Evidemment mes questions sont à retravailler, j'aimerais qu'elles soient formulées pour que l'enquête soit aussi précise et juste que possible. Le but n'est pas de poser des questions biaisées qui expriment mon opinion de façon déguisée mais de me permettre de vraiment comprendre ce qui se passe. Je n'ai jamais lu d'enquête de ce type (autre que journalistique destinée à faire vendre du papier !)et le sujet m'intéresse.

Leon and Sue Sims said...

It reminds me of the song by John Mayer "Daughters growup to become lovers - or is it Mothers" either way its a nice song and the way of life.

fardoise said...

Je suis entièrement d'accord avec toi et mon cœur se serre aussi à chaque fois. Je ne parviens pas à croire non plus qu'elles soient pleinement libres de leur choix, quoi qu'elles en disent.

jeandler said...

Nos bonne-soeurs étaient ainsi voilées, il y a quoi ? 50 ans peut-être. Mais elles n'étaient pas mères seulement filles de Dieu !

Ces jeunes vont d'un bon pas et, espérons-le, dans la bonne direction.

nathalie, avignon said...

Oui jeandler, nos religieuses prenaient l'uniforme pour signifier un engagement religieux fort mais les prêtres et les moines aussi prenaient l'uniforme, et aujourd'hui la grande cornette n'existe plus. L'engagement religieux demeure mais ses signes extérieurs ont évolué.
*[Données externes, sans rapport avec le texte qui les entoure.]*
(** a sweep takes only what is over.  Whatever happened between its two
    commands, a container that is running when it is removed, or is not one of the
    sandbox's, is left as it is, nothing appears, and if the commands succeed every
    managed container that had exited when the sweep began is gone. *)
Theorem reaper_spares d d' : later d d' → let '(d2, ok) := remove d' (orphans d) in
  view d2 ⊆ view d' ∧
  (∀ k c, view d' !! k = Some c → c_exited c = false ∨ c_managed c = false → view d2 !! k = Some c) ∧
  (output d ps_args ≠ None → ok = true →
   ∀ k c, view d !! k = Some c → c_managed c = true → c_exited c = true → view d2 !! k = None).
Proof.
  intros Hl. pose proof (remove_spec d d') as Hr. destruct (remove d' (orphans d)) as [d2 ok].
  destruct Hr as (H1 & H2 & H3). split; [done|]. split.
  - intros k c Hk Hc. rewrite H2; [done|]. intros (c0 & Hc0 & Hm & He)%orphans_spec.
    destruct (Hl k c0 Hc0 He) as [E|E]; [congruence|]. rewrite Hk in E. injection E as ->. destruct Hc; congruence.
  - intros Ho Hok k c Hk Hm He. apply H3; [done|]. unfold orphans, listing. destruct (output d ps_args) as [out|] eqn:E; [|done].
    apply (ps_law d out k E). eauto.
Qed.

(** ** The executor reads the state of a container that has exited *)
Definition with_inspect (e : xenv) (o : option string) : xenv := {|
  x_tmp := x_tmp e; x_chmod := x_chmod e; x_write := x_write e; x_uuid := x_uuid e; x_pipes := x_pipes e;
  x_start := x_start e; x_stat := x_stat e; x_out := x_out e; x_err := x_err e; x_timeout := x_timeout e;
  x_inspect := o; x_exit := x_exit e; x_ms := x_ms e |}.

Lemma write_files_inspect uni_lower e o dir fs :
  write_files uni_lower (with_inspect e o) dir fs = write_files uni_lower e dir fs.
Proof. induction fs as [|f fs IH]; [done|]. cbn [write_files]. rewrite IH. done. Qed.
Lemma Execute_inspect uni_lower g e o s sink :
  o_err (Execute uni_lower g (with_inspect e o) s sink) = o_err (Execute uni_lower g e s sink) ∧
  (o_err (Execute uni_lower g e s sink) = None → x_timeout e = false →
   let r := o_res (Execute uni_lower g (with_inspect e o) s sink) in
   (OOMKilled r, ExitCode r) = default (false, default 0 (x_exit e)) (inspectState o)).
Proof.
  unfold Execute. cbn [with_inspect x_tmp x_chmod x_pipes x_start x_uuid x_stat x_inspect].
  destruct (x_tmp e) as [dir|]; [|done]. destruct (x_chmod e); [|done]. cbn [negb]. rewrite write_files_inspect.
  destruct (write_files _ _ _ _) as [tr [err|]]; [done|]. destruct (x_pipes e); [|done]. destruct (x_start e); [|done].
  cbn [negb]. unfold collect. cbn [with_inspect x_out x_err x_exit x_timeout].
  destruct (pump _ sink (x_out e)) as [w1 o1], (pump _ sink (x_err e)) as [w2 o2].
  destruct (inspectState o) as [[oom code]|], (inspectState (x_inspect e)) as [[oom' code']|];
    (split; [done|]; intros _ Ht; cbn; by rewrite Ht).
Qed.

(** C_reaper: a sweep between the end of a container and the inspection loses the
    verdict.  A run killed for its memory whose container exits just before
    a sweep is reported without the out-of-memory flag, with the exit code of the docker
    client; without the sweep it is reported as killed. *)
Theorem reaper_loses_verdict uni_lower g e s sink d id c code :
  view d !! id = Some c → c_name c = "iso-" +:+ x_uuid e → c_managed c = true → c_exited c = true →
  inspectState (Some (c_state c)) = Some (true, code) → x_timeout e = false →
  output d ps_args ≠ None → (sweep d).2 = true → o_err (Execute uni_lower g e s sink) = None →
  let report d := let r := o_res (Execute uni_lower g (with_inspect e (output d (inspect_args ("iso-" +:+ x_uuid e)))) s sink) in
                  (OOMKilled r, ExitCode r) in
  report d = (true, code) ∧ report (sweep d).1 = (false, default 0 (x_exit e)).
Proof.
  intros Hid Hn Hm He Hs Ht Hps Hok Hex. cbv zeta. rewrite <- Hn.
  split.
  - rewrite (inspect_law d id c Hid). destruct (Execute_inspect uni_lower g e (Some (c_state c)) s sink) as [_ E].
    rewrite (E Hex Ht), Hs. done.
  - assert (Hg : output (sweep d).1 (inspect_args (c_name c)) = None).
    { apply inspect_gone. intros k c' Hk Hc'. pose proof (remove_spec d d) as Hr. unfold sweep in *.
      destruct (remove d (orphans d)) as [d2 ok]. cbn in *. destruct Hr as (H1 & _ & H3).
      assert (k = id) as ->.
      { apply (name_unique d k id c' c); [|done|done]. by apply (lookup_weaken _ _ _ _ Hk H1). }
      rewrite H3 in Hk; [done|done|]. unfold orphans, listing. destruct (output d ps_args) as [out|] eqn:E; [|done].
      apply (ps_law d out id E). eauto. }
    rewrite Hg. destruct (Execute_inspect uni_lower g e None s sink) as [_ E]. by rewrite (E Hex Ht).
Qed.
End spec.
(** A grant is given back. *)
Lemma release_ok m v v' id cs ds ids gs : index_ok v' → heap_grows (heap v) (heap v') →
  (∀ q id', id' ≠ "" → holds_lock v' q id' → holds_lock v q id') →
  (∀ q id', id' ≠ "" → id' ≠ id → held v q id' → held v' q id') →
  sessions m !! id = None → (∀ t vid hp q, CKernel id t vid hp q ∉ cs) →
  world_ok (Wd m v cs ds ids gs) → world_ok (Wd m v' cs ds ids (delete id gs)).
Proof.
  intros Hi Hg Hh Hk Hs Hc Hw. pose proof Hw as [K1 K2 K3 K4 K5 K6 K7 K8 K9]. split; try done; cbn in *.
  - intros q id' H Hn. apply (K2 q); [by apply Hh|done].
  - intros f Hf. destruct (K6 f Hf) as [H1 H2]. destruct (call_named _ f Hw Hf) as [Hn _].
    split; [eapply call_ok_mono; [|exact Hg|exact H1]; intros q; by apply Hh|].
    destruct (decide (cid f = id)) as [E|E].
    + destruct f; cbn in *; subst; rewrite ?lookup_delete_eq, ?Hs; try done;
        first [by destruct (Hc _ _ _ _ Hf)|by intros [? ?]].
    + eapply backed_ext; [exact H2|cbn; by rewrite lookup_delete_ne|done|done].
  - intros id' q hp [Hne H]%lookup_delete_Some. destruct (K8 id' q hp H) as [H1 H2]. split; [|done].
    apply Hk; [|done|done]. by intros ->.
  - intros id' p H. destruct (K9 id' p H) as (s & Hs' & Es & Hm). exists s. split; [done|split; [done|]]. cbn in *.
    intros mt Hmt. destruct (Hm mt Hmt) as (q' & h & -> & E). exists q', h. split; [done|].
    rewrite lookup_delete_ne; [done|]. intros ->. congruence.
Qed.
Lemma free_ok m v id t vid q cs ds ids gs : world_ok (Wd m v (CFree id t vid q :: cs) ds ids gs) →
  world_ok (Wd m (Release v t vid id) cs ds ids (delete id gs)).
Proof.
  intros Hw. destruct (call_named _ (CFree id t vid q) Hw) as [Hn _]; [by left|]. cbn in Hn.
  pose proof Hw as [K1 K2 K3 K4 K5 K6 K7 K8 K9]. cbn in *.
  destruct (K6 (CFree id t vid q)) as [[H1 H2] H3]; [by left|]. cbn in H3.
  assert (Hok : index_ok (Release v t vid id)) by (by apply (index_ok_exec v (SRelease t vid id))).
  assert (Hg : heap_grows (heap v) (heap (Release v t vid id))).
  { destruct (exec_shrinks v (SRelease t vid id)) as [(? & ? & ? & [=])|(_ & Hg & _)]. exact Hg. }
  apply (retire_ok m _ (CFree id t vid q)).
  - cbn. intros q' Hq. assert (q' = q) as -> by (apply H2; by eapply Release_holds).
    by destruct (Release_clears v t vid q id K1 H1 Hn).
  - apply (release_ok m v); try done.
    + intros q' id' Hne H. by eapply Release_holds.
    + intros q' id' Hne Hne' H. by apply (held_exec v q' id' (SRelease t vid id)); [|done|cbn; congruence].
    + intros t' vid' hp' q' [[=]|Hin]%elem_of_cons. by destruct (call_ne (CFree id t vid q) _ cs K5 Hin).
Qed.
Lemma on_drop_ok m v id cs ds ids gs : world_ok (Wd m v cs (id :: ds) ids gs) →
  world_ok (Wd m (ReleaseAll v id) cs ds ids (delete id gs)).
Proof.
  intros Hw. pose proof Hw as [K1 K2 K3 K4 K5 K6 K7 K8 K9]. cbn in *.
  assert (Hn : id ≠ "") by (intros ->; apply K4, K3; right; left; by left).
  assert (Hok : index_ok (ReleaseAll v id)) by (by apply (index_ok_exec v (SReleaseAll id))).
  assert (Hw' : world_ok (Wd m (ReleaseAll v id) cs (id :: ds) ids (delete id gs))).
  { apply (release_ok m v); try done.
    - apply ReleaseAll_grows.
    - intros q id' Hne H. by apply (ReleaseAll_holds v id).
    - intros q id' Hne Hne' H. by apply (held_exec v q id' (SReleaseAll id)); [|done|cbn; congruence].
    - apply K7. by left.
    - intros t vid hp q Hin. destruct (K6 _ Hin) as [_ (_ & _ & H)]. apply H. by left. }
  clear K2 K3 K6 K7 K8 K9. destruct Hw' as [L1 L2 L3 L4 L5 L6 L7 L8 L9]. split; try done; cbn in *.
  - intros q id' H Hne. destruct (L2 q id' H Hne) as [H1|[H1|H1]]; [by left| |by right; right].
    cbn in H1. apply elem_of_cons in H1 as [->|H1]; [|by right; left]. by destruct (ReleaseAll_holds v id q id H Hne).
  - intros id' [H|[H|H]]; apply L3; [by left|right; left; by right|by right; right].
  - intros f Hf. destruct (L6 f Hf) as [H1 H2]. split; [done|].
    eapply backed_ext; [exact H2|done|done|]. cbn. intros H. by right.
  - intros id' H. apply L7. by right.
Qed.
(** ** Steps of the table *)
Lemma insert_lookup m p s : sheap m !! p = Some s → sessions (insert m p) = <[s_ID s := p]> (sessions m).
Proof. intros H. unfold insert, the_session. cbn. by rewrite H. Qed.

Lemma table_insert_ok m v p s cs ds ids gs : sheap m !! p = Some s → s_ID s ∈ ids → s_ID s ∉ ds →
  (∀ mt, mt ∈ s_ExtraMounts s → ∃ q hp, mt = memory_mount hp ∧ gs !! s_ID s = Some (q, hp)) →
  (∀ f, f ∈ cs → cid f = s_ID s → backed (Wd (insert m p) v cs ds ids gs) f) →
  world_ok (Wd m v cs ds ids gs) → world_ok (Wd (insert m p) v cs ds ids gs).
Proof.
  intros Hp Hi Hd Hm Hb [K1 K2 K3 K4 K5 K6 K7 K8 K9]. pose proof (insert_lookup m p s Hp) as Es.
  split; try done; cbn in *.
  - intros q id H Hn. destruct (K2 q id H Hn) as [H1|[H1|H1]]; [left|by right; left|by right; right]. cbn in *.
    rewrite Es. destruct (decide (s_ID s = id)) as [<-|Hne]; [rewrite lookup_insert_eq; by eexists|].
    by rewrite lookup_insert_ne.
  - intros id [H|[H|H]]; cbn in H; [|by apply K3; right; left|by apply K3; right; right].
    rewrite Es in H. destruct (decide (s_ID s = id)) as [<-|Hne]; [done|].
    rewrite lookup_insert_ne in H by done. by apply K3; left.
  - intros f Hf. destruct (K6 f Hf) as [H1 H2]. split; [done|].
    destruct (decide (cid f = s_ID s)) as [E|E]; [by apply Hb|].
    eapply backed_ext; [exact H2|done| |done]. cbn. rewrite Es. by rewrite lookup_insert_ne.
  - intros id H. rewrite Es, lookup_insert_ne; [by apply K7|]. intros E. by subst id.
  - intros id p'. rewrite Es. intros [[<- <-]|[Hne H]]%lookup_insert_Some; [by exists s|by apply K9].
Qed.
Ce qui me choque ici c'est que les obligations vestimentaires ne concernent que les femmes. Quelles obligations pour les hommes ?

Thérèse said...

Ce sont des questions très légitimes. Nous commençons à voir ces femmes portant "l'uniforme" de plus en plus ici aussi. Personellement j'ai une réponse bien simplette: c'est une solution de facilité pour ne pas avoir à se poser de questions comme la religion qui l'accompagne. Bien sur une réponse à développer pendant des heures...

Michael Rowland said...

Thank you so much for this wonderful blog,,,Michael from Canada

susan jenkins said...

Wonderfully expressed. Shedding light and asking questions of a troubeling subject.

Susan

Anneliese said...

I am fully with you on this one. I see girls every day who within a day turn up veiled, but I have never picked up the courage to ask them whether they did it because they wanted to or because they were told to.

jeandler said...

Ce ne sont pas des hommes. Ce sont des maîtres. Ils n'ont pas besoin d'uniforme. La barbe en tient lieu. Maîtres après Dieu.

Owen said...

Entirely in agreement with you... it is a form of uniform which speaks of strict conformance to rules and regulations defined by men, a form of thinking that dates back to well before the dark and middle ages... The notion that women must hide their bodies in public (because they could provoke impure thoughts?) is horrifying to me.

Sandy K. said...

I absolutely understand what you are saying, but also find that some women are content with their role, and with their history. It's a tough one...and all we can do is model and offer options, don't you think? I personally love the storytelling aspect of this photograph...what a great study.

mirae said...

Hi again.

In my mind american men and their european counterparts are in uniform that speak of strict performance of rules and regulations. Yes the suit and the jackets are like uniforms and the tie is the noose.hahahahahahahahahahahyes suit and jacket.Do they have a choice of what to wear when they are going to work?hahahahahaha ok you can spend a lot of bugs and buy expensive textiles for the suits but then you can buy expensive burqas.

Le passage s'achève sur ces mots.